**Stored entries**
================

(** * Sally analysis engine: indicators, fallback pool, planner fallback,
      aggregator and confidence scorer.

    Shallow embedding of [backend/analysis.js] (TechnicalIndicators and
    AnalysisEngine), [fallback.js] (UniversalMultiDataProvider and
    UniversalDataFallback), [memory.js] (MemoryManager), [sally-brain.js]
    (SallyBrain) and [live-price.js] (LivePriceFetcher).

    Conventions.
    - A JS number is a [num]: an IEEE 754 binary64 double, which is what the
      primitive floats of the kernel are, with its NaN, its two infinities
      and its two zeros; sums, differences, products and quotients round to
      the nearest double as they do in JavaScript.  The confidence score
      alone is computed on rationals; the reason is given there.
    - A period, a length or an index is an integer ([Z]); [JSNum.of_Z] is
      its double where it enters the arithmetic, which is exact below 2^53,
      as the lengths of arrays and the periods read from names of at most
      18 characters are.
    - [null] is [Null] (or [None] where a function returns an object or
      null), [undefined] is [Undefined].
    - Strings are strings of ASCII characters ([JS.is_ascii]): on these,
      [toLowerCase], [toUpperCase] and [trim] are the functions of
      JavaScript.  They are not on other characters, which JavaScript may
      trim (a no-break space) or map to an ASCII letter (a Kelvin sign): a
      result that depends on the case or on the white space of a string
      written by the user or by the planner is stated for ASCII strings.
    - An external call (HTTP, database, LLM) is an oracle of the environment
      that sees the history of calls made so far; a rejected promise or a
      thrown exception is [Throw]. *)

From Stdlib Require Import ZArith QArith Qround List String Ascii Bool Lia Lqa.
From Stdlib Require Import Floats.
From Stdlib Require Import Permutation Sorted DecimalString.
Import ListNotations.

Local Open Scope string_scope.
Local Open Scope list_scope.
Local Open Scope Z_scope.

(* ------------------------------------------------------------------ *)
(** ** JavaScript strings and arrays *)

Module JS.

Definition is_upper (c : ascii) : bool :=
  let n := nat_of_ascii c in (Nat.leb 65 n && Nat.leb n 90)%bool.

Definition is_lower (c : ascii) : bool :=
  let n := nat_of_ascii c in (Nat.leb 97 n && Nat.leb n 122)%bool.

Definition lower_char (c : ascii) : ascii :=
  if is_upper c then ascii_of_nat (nat_of_ascii c + 32) else c.

Definition upper_char (c : ascii) : ascii :=
  if is_lower c then ascii_of_nat (nat_of_ascii c - 32) else c.

Fixpoint map_string (f : ascii -> ascii) (s : string) : string :=
  match s with
  | EmptyString => EmptyString
  | String c s' => String (f c) (map_string f s')
  end.

(** The characters on which the model of strings is exact. *)
Fixpoint is_ascii (s : string) : bool :=
  match s with
  | EmptyString => true
  | String c s' => (Nat.ltb (nat_of_ascii c) 128 && is_ascii s')%bool
  end.

Definition toLowerCase : string -> string := map_string lower_char.
Definition toUpperCase : string -> string := map_string upper_char.

(** White space removed by [String.prototype.trim], ASCII part:
    TAB, LF, VT, FF, CR and SPACE. *)
Definition is_space (c : ascii) : bool :=
  let n := nat_of_ascii c in
  ((Nat.leb 9 n && Nat.leb n 13) || Nat.eqb n 32)%bool.

Fixpoint trimStart (s : string) : string :=
  match s with
  | EmptyString => EmptyString
  | String c s' => if is_space c then trimStart s' else s
  end.

Fixpoint trimEnd (s : string) : string :=
  match s with
  | EmptyString => EmptyString
  | String c s' =>
      match trimEnd s' with
      | EmptyString => if is_space c then EmptyString else String c EmptyString
      | r => String c r
      end
  end.

Definition trim (s : string) : string := trimEnd (trimStart s).

Definition startsWith (s p : string) : bool := String.prefix p s.

(** [s.includes(p)]: [p] occurs in [s] at some position. *)
Fixpoint includes (s p : string) : bool :=
  if String.prefix p s then true
  else match s with
       | EmptyString => false
       | String _ s' => includes s' p
       end.

(** [s.replace(p, '')] for a non-empty [p]: the first occurrence of [p] is
    removed. *)
Fixpoint remove_first (s p : string) : string :=
  if String.prefix p s
  then String.substring (String.length p) (String.length s - String.length p) s
  else match s with
       | EmptyString => EmptyString
       | String c s' => String c (remove_first s' p)
       end.

Definition is_digit (c : ascii) : bool :=
  let n := nat_of_ascii c in (Nat.leb 48 n && Nat.leb n 57)%bool.

(** The leading decimal digits of [s], after [acc]; [None] when there is
    no digit. *)
Fixpoint leading_digits (s : string) (acc : option Z) : option Z :=
  match s with
  | EmptyString => acc
  | String c s' =>
      if is_digit c
      then leading_digits s'
             (Some (10 * match acc with Some a => a | None => 0 end
                    + Z.of_nat (nat_of_ascii c - 48)))
      else acc
  end.

(** [parseInt(s, 10)]: leading white space, a sign, digits; [None] is NaN. *)
Definition parseInt (s : string) : option Z :=
  match trimStart s with
  | String "-" s' => option_map Z.opp (leading_digits s' None)
  | String "+" s' => leading_digits s' None
  | s' => leading_digits s' None
  end.

(** An integer in a template literal. *)
Definition string_of_Z (z : Z) : string := NilZero.string_of_int (Z.to_int z).

(** The one-character string of a double quote. *)
Definition quote : string := String (ascii_of_nat 34) EmptyString.

(** A string is truthy when it is not empty. *)
Definition truthy_string (s : string) : bool :=
  match s with EmptyString => false | _ => true end.

(** Relative index of [Array.prototype.slice]: a negative index counts from
    the end, and both ends are clamped to the array. *)
Definition rel_index (len k : Z) : Z :=
  if k <? 0 then Z.max (len + k) 0 else Z.min k len.

Definition slice {A} (l : list A) (from to : Z) : list A :=
  let len := Z.of_nat (List.length l) in
  let s := rel_index len from in
  let e := rel_index len to in
  firstn (Z.to_nat (e - s)) (skipn (Z.to_nat s) l).

(** [l.slice(from)] *)
Definition slice_from {A} (l : list A) (from : Z) : list A :=
  slice l from (Z.of_nat (List.length l)).

(** [l[i]]: [None] is [undefined]. *)
Definition get {A} (l : list A) (i : Z) : option A :=
  if i <? 0 then None else nth_error l (Z.to_nat i).

(** The indices [lo, lo+1, ..., hi-1] of a [for (i = lo; i < hi; i++)]. *)
Definition range (lo hi : Z) : list Z :=
  map (fun k => lo + Z.of_nat k) (seq 0 (Z.to_nat (hi - lo))).

(** The indices of [l.map((_, i) => ...)]. *)
Definition indices {A} (l : list A) : list Z := range 0 (Z.of_nat (List.length l)).

(** [Object.entries] lookup in an object kept as an association list. *)
Fixpoint lookup {A} (k : string) (o : list (string * A)) : option A :=
  match o with
  | [] => None
  | (k', v) :: o' => if String.eqb k k' then Some v else lookup k o'
  end.

(** [o[k] = v]: an existing key keeps its place, a new key goes last. *)
Fixpoint assign {A} (k : string) (v : A) (o : list (string * A))
  : list (string * A) :=
  match o with
  | [] => [(k, v)]
  | (k', v') :: o' =>
      if String.eqb k k' then (k', v) :: o' else (k', v') :: assign k v o'
  end.

(** [l.sort((a, b) => key(a) - key(b))]: ascending in [key]; the sort of an
    array is stable. *)
Fixpoint insert_by {A} (key : A -> Z) (k : A) (l : list A) : list A :=
  match l with
  | [] => [k]
  | x :: l' => if key k <=? key x then k :: l else x :: insert_by key k l'
  end.

Definition sort_by {A} (key : A -> Z) (l : list A) : list A :=
  fold_right (insert_by key) [] l.

End JS.

(* ------------------------------------------------------------------ *)
(** ** JavaScript numbers *)

(** A JS number is a double. *)
Definition num : Set := float.

Inductive value : Type :=
| Null
| Undefined
| Number (n : num).

Module JSNum.

Definition add (a b : num) : num := PrimFloat.add a b.
Definition sub (a b : num) : num := PrimFloat.sub a b.
Definition mul (a b : num) : num := PrimFloat.mul a b.
Definition div (a b : num) : num := PrimFloat.div a b.

(** [a > b], [a < b]: false as soon as one side is NaN. *)
Definition gt (a b : num) : bool := PrimFloat.ltb b a.
Definition lt (a b : num) : bool := PrimFloat.ltb a b.

(** [a === b] on numbers: NaN is not equal to itself, and the two zeros are
    equal. *)
Definition strict_eq (a b : num) : bool := PrimFloat.eqb a b.

Definition isNaN (a : num) : bool := negb (PrimFloat.eqb a a).

(** The double nearest to an integer: the integer itself below 2^53. *)
Definition of_Z (z : Z) : num := SF2Prim (binary_normalize prec emax z 0 false).

(** ToNumber on the values an indicator returns. *)
Definition of_value (v : value) : num :=
  match v with
  | Null => 0%float
  | Undefined => nan
  | Number n => n
  end.

(** [a[i]] used as a number. *)
Definition read (l : list num) (i : Z) : num :=
  match JS.get l i with Some n => n | None => nan end.

(** A number is falsy when it is 0, -0 or NaN. *)
Definition truthy (a : num) : bool := negb (PrimFloat.eqb a 0 || isNaN a).

(** [x || 0] on an optional number: [undefined] is falsy too. *)
Definition or_zero (o : option num) : num :=
  match o with
  | Some a => if truthy a then a else 0%float
  | None => 0%float
  end.

End JSNum.

Declare Scope num_scope.
Delimit Scope num_scope with num.
Infix "+" := JSNum.add : num_scope.
Infix "-" := JSNum.sub : num_scope.
Infix "*" := JSNum.mul : num_scope.
Infix "/" := JSNum.div : num_scope.

(* ------------------------------------------------------------------ *)
(** ** TechnicalIndicators (analysis.js) *)

Module TechnicalIndicators.

Import JSNum.
Local Open Scope num_scope.

Definition len {A} (l : list A) : Z := Z.of_nat (List.length l).

(** The literal [0.1]: the double nearest to one tenth. *)
Definition tenth : num := 0x1.999999999999ap-4%float.

(** [l.reduce((a, b) => a + b, 0)] *)
Definition sum (l : list num) : num := fold_left add l 0%float.

Definition SMA (values : list num) (period : Z) : value :=
  if (len values <? period)%Z then Null
  else Number (sum (JS.slice_from values (- period)) / of_Z period).

Definition EMA (values : list num) (period : Z) : value :=
  if (len values <? period)%Z then Null
  else
    let k := 2%float / of_Z (period + 1) in
    match JS.get values 0 with
    | None => Undefined
    | Some v0 =>
        Number (fold_left (fun ema i => read values i * k + ema * (1%float - k))
                          (JS.range 1 (len values)) v0)
    end.

(** One turn of the RSI loop on the pair (gains, losses). *)
Definition rsi_step (closes : list num) (acc : num * num) (i : Z) : num * num :=
  let '(gains, losses) := acc in
  let change := read closes i - read closes (i - 1) in
  if gt change 0%float then (gains + change, losses)
  else (gains, losses - change).

Definition RSI (closes : list num) (period : Z) : value :=
  if (len closes <? period + 1)%Z then Null
  else
    let '(gains, losses) :=
      fold_left (rsi_step closes)
                (JS.range (len closes - period) (len closes))
                (0%float, 0%float) in
    let avgGain := gains / of_Z period in
    let avgLoss := losses / of_Z period in
    if strict_eq avgLoss 0%float then Number 100%float
    else
      let rs := avgGain / avgLoss in
      Number (100%float - 100%float / (1%float + rs)).

Record MACDResult : Type := {
  macdLine : num;
  signalLine : value;
  histogram : num;
  crossover : string
}.

Definition is_null (v : value) : bool :=
  match v with Null => true | _ => false end.

Definition MACD (closes : list num) (fastPeriod slowPeriod signalPeriod : Z)
  : option MACDResult :=
  if (len closes <? slowPeriod + signalPeriod)%Z then None
  else
    let emaFast := EMA closes fastPeriod in
    let emaSlow := EMA closes slowPeriod in
    if (is_null emaFast || is_null emaSlow)%bool then None
    else
      let macdLine := of_value emaFast - of_value emaSlow in
      let macdValues :=
        JS.slice_from
          (map (fun i =>
                  if (i <? slowPeriod - 1)%Z then 0%float
                  else
                    let fastEma := EMA (JS.slice closes 0 (i + 1)) fastPeriod in
                    let slowEma := EMA (JS.slice closes 0 (i + 1)) slowPeriod in
                    of_value fastEma - of_value slowEma)
               (JS.indices closes))
          (slowPeriod - 1) in
      let signalLine := EMA macdValues signalPeriod in
      Some {| macdLine := macdLine;
              signalLine := signalLine;
              histogram := macdLine - of_value signalLine;
              crossover := if gt macdLine (of_value signalLine)
                           then "bullish" else "bearish" |}.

================

**About this task**
Please return every line from the first one in the records above down to the line containing "(SallyBrain) and [live-price.js]", including both, exactly as written and nothing more.

**Final answer**
(** * Sally analysis engine: indicators, fallback pool, planner fallback,
      aggregator and confidence scorer.

    Shallow embedding of [backend/analysis.js] (TechnicalIndicators and
    AnalysisEngine), [fallback.js] (UniversalMultiDataProvider and
    UniversalDataFallback), [memory.js] (MemoryManager), [sally-brain.js]
    (SallyBrain) and [live-price.js] (LivePriceFetcher).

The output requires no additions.